The Cybersecurity for Critical Infrastructure in Ukraine Activity strengthens the resilience of Ukraine’s critical infrastructure against cyberattacks from Russian and other sources by fostering collaboration between government, private sector, academia, and civil society. The Activity unites global and local expertise in diverse cybersecurity domains to improve Ukraine’s cyber preparedness and build resilience in the oil and gas, electricity, transport sectors, and critical infrastructure.

The Activity works with more than 160 government institutions, think tanks, universities, nongovernmental groups, and industry associations while engaging prominent U.S. and international companies to deliver cutting-edge cybersecurity solutions. Its priorities are to strengthen organizational and technical capacity in key institutions, ensure the next generation of cybersecurity professionals is well prepared, and lay the foundation for improved preparedness based on a sound legal framework, effective communication between stakeholders, and active engagement with the private sector.

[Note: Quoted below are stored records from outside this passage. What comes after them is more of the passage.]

(* ===== verification/PhonePairing.v ===== *)
(** * PhonePairing: the phone's end of pairing

    Models pairing/HkdfManager.kt, pairing/SasManager.kt and
    pairing/EcdhManager.kt of the Android application over the Java
    cryptography calls, and compares them with HkdfEngine, SasEngine and
    EcdhKeyExchange.  An exception is [None]; the app's strings are ASCII and
    the phone's locale is taken to have ASCII digits. *)
From stdpp Require Import pretty.
From S2P Require Import Prelude Bytes Platform CryptoEngine Hkdf EcdhKeyExchange Phone.

(** ** Arrays and big integers *)

(** [System.arraycopy] into another array. *)
Definition arraycopy (src : list byte) (srcPos : Z) (dest : list byte) (destPos n : Z) : option (list byte) :=
  if (0 <=? srcPos) && (0 <=? destPos) && (0 <=? n) && (srcPos + n <=? Z.of_nat (length src)) &&
     (destPos + n <=? Z.of_nat (length dest))
  then Some (take (Z.to_nat destPos) dest ++ sub (Z.to_nat srcPos) (Z.to_nat n) src ++
             drop (Z.to_nat (destPos + n)) dest)
  else None.

(** [ByteArray(n)] *)
Definition ByteArray (n : Z) : option (list byte) :=
  if n <? 0 then None else Some (replicate (Z.to_nat n) x00).

(** [BigInteger.toByteArray] of a non-negative number: two's complement, with
    room for the sign and no more. *)
Definition bitLength (x : Z) : Z := if x =? 0 then 0 else Z.log2 x + 1.
Definition toByteArray (x : Z) : list byte := be_bytes (Z.to_nat (bitLength x / 8 + 1)) x.

(** ** pairing/HkdfManager.kt and SasManager.kt *)
Section Derivation.
Context {W : Type} `{HM : CngModel W}.

(** [SecretKeySpec] refuses an empty key; the MAC itself is the one CNG computes. *)
Definition hmacSha256 (key data : list byte) : option (list byte) :=
  match key with [] => None | _ => Some (hmac_sha256 key data) end.

Definition extract (salt : option (list byte)) (ikm : list byte) : option (list byte) :=
  let actualSalt := match salt with
                    | None | Some [] => replicate 32 x00
                    | Some salt => salt
                    end in
  hmacSha256 actualSalt ikm.

(** [while (offset < outLen)]; [None] also when [fuel] runs out. *)
Fixpoint kt_expand_loop (fuel : nat) (prk infoBytes : list byte) (outLen : Z)
    (result t : list byte) (counter offset : Z) : option (list byte) :=
  if negb (offset <? outLen) then Some result else
  match fuel with
  | O => None
  | S fuel =>
    let msg := t ++ infoBytes ++ [to_u8 counter] in
    let! t := hmacSha256 prk msg in
    let toCopy := Z.min (Z.of_nat (length t)) (outLen - offset) in
    let! result := arraycopy t 0 result offset toCopy in
    kt_expand_loop fuel prk infoBytes outLen result t (swrap 8 (counter + 1)) (offset + toCopy)
  end.

Definition expand (prk : list byte) (info : string) (outLen : Z) : option (list byte) :=
  let! result := ByteArray outLen in
  kt_expand_loop (Z.to_nat outLen) prk (string_bytes info) outLen result [] 1 0.

Definition deriveKey (salt : option (list byte)) (ikm : list byte) (info : string) (outLen : Z)
    : option (list byte) :=
  let! prk := extract salt ikm in
  expand prk info outLen.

Since Russia’s full-scale invasion, the Activity team has coordinated its work with a wide range of Ukrainian stakeholders. This ongoing dialogue helps identify and prioritize changing cybersecurity needs, shaped by the war’s impact on the Ukrainian operating environment. Despite the challenges of war, Ukraine continues to progress in cybersecurity resilience. U.S. contributions to these efforts have been instrumental to their success, and the Activity plays a key role in responding to the dynamic cybersecurity requirements of Ukraine’s critical infrastructure community.

Sample Activities

• Align Ukraine’s legal and regulatory frameworks with international standards, including those established by the U.S. National Institute of Standards and Technology (NIST) and the European Union Agency for Cybersecurity.
• Fortify national preparedness, enhance coordination among cybersecurity stakeholders, and leverage cutting-edge technology solutions.
• Address workforce gaps by enhancing educational programs, nurturing new talent, and promoting the National Cybersecurity Workforce Framework in line with NIST standards.
• Foster trust and collaboration between public and private sectors to stimulate investment and growth in the cybersecurity industry.
• Broaden access to innovative solutions and create opportunities for Ukrainian cybersecurity service providers.
• Educate Ukrainians with cybersecurity knowledge and best practices.

Select Results

• Supported 21 laws, policies, regulations, or standards to enhance critical infrastructure cybersecurity governance.
• Conducted cyber diagnostics in 71 entities, state bodies, and organizations across various sectors using a methodology inspired by the NIST Cybersecurity Framework.
• Secured 42 state registries and seven information systems, providing millions of Ukrainians with stable and secure access to vital services.
• With Ukrenergo, Ukraine’s state-owned electricity transmission system operator, established the modern industrial-grade security operations center, a first-of-its-kind industrial cybersecurity center in the energy infrastructure.
• Developed and launched the CyberTracker, a web-based monitoring tool for the National Security and Defense Council, to facilitate monitoring of the Cybersecurity Strategy Implementation Plan.
• Launched a higher educational institutions (HEIs) program to help 11 universities develop and update 14 cybersecurity educational programs aligned with the country’s new cybersecurity professional standards.
• Addressed the urgent equipment and software needs of 25 HEIs displaced or damaged by Russia’s invasion of Ukraine and procured IT, professional licenses, and IT security instructional tools for universities.
• Supported the development of the 20 cybersecurity professional standards established by the 2022 Ukrainian National Cybersecurity Workforce Framework.
• Established Cybersecurity Educational Labs in four regional universities and hosted career webinars for more than 1,800 students.
• Created two Industrial Control Systems (ICS) Laboratories to train critical infrastructure operators in modern ICS/SCADA protection techniques.
• Through the Innovative Cybersecurity Solutions Grant Program, supported the development of six innovations. Two of them were already deployed by Ukrainian companies, fostering the growth of the local cybersecurity market and encouraging investment in new technologies.
• Conducted a national cyber awareness campaign to educate Ukrainians on core principles of safe work in cyberspace, engaging more than 10 million Ukrainians.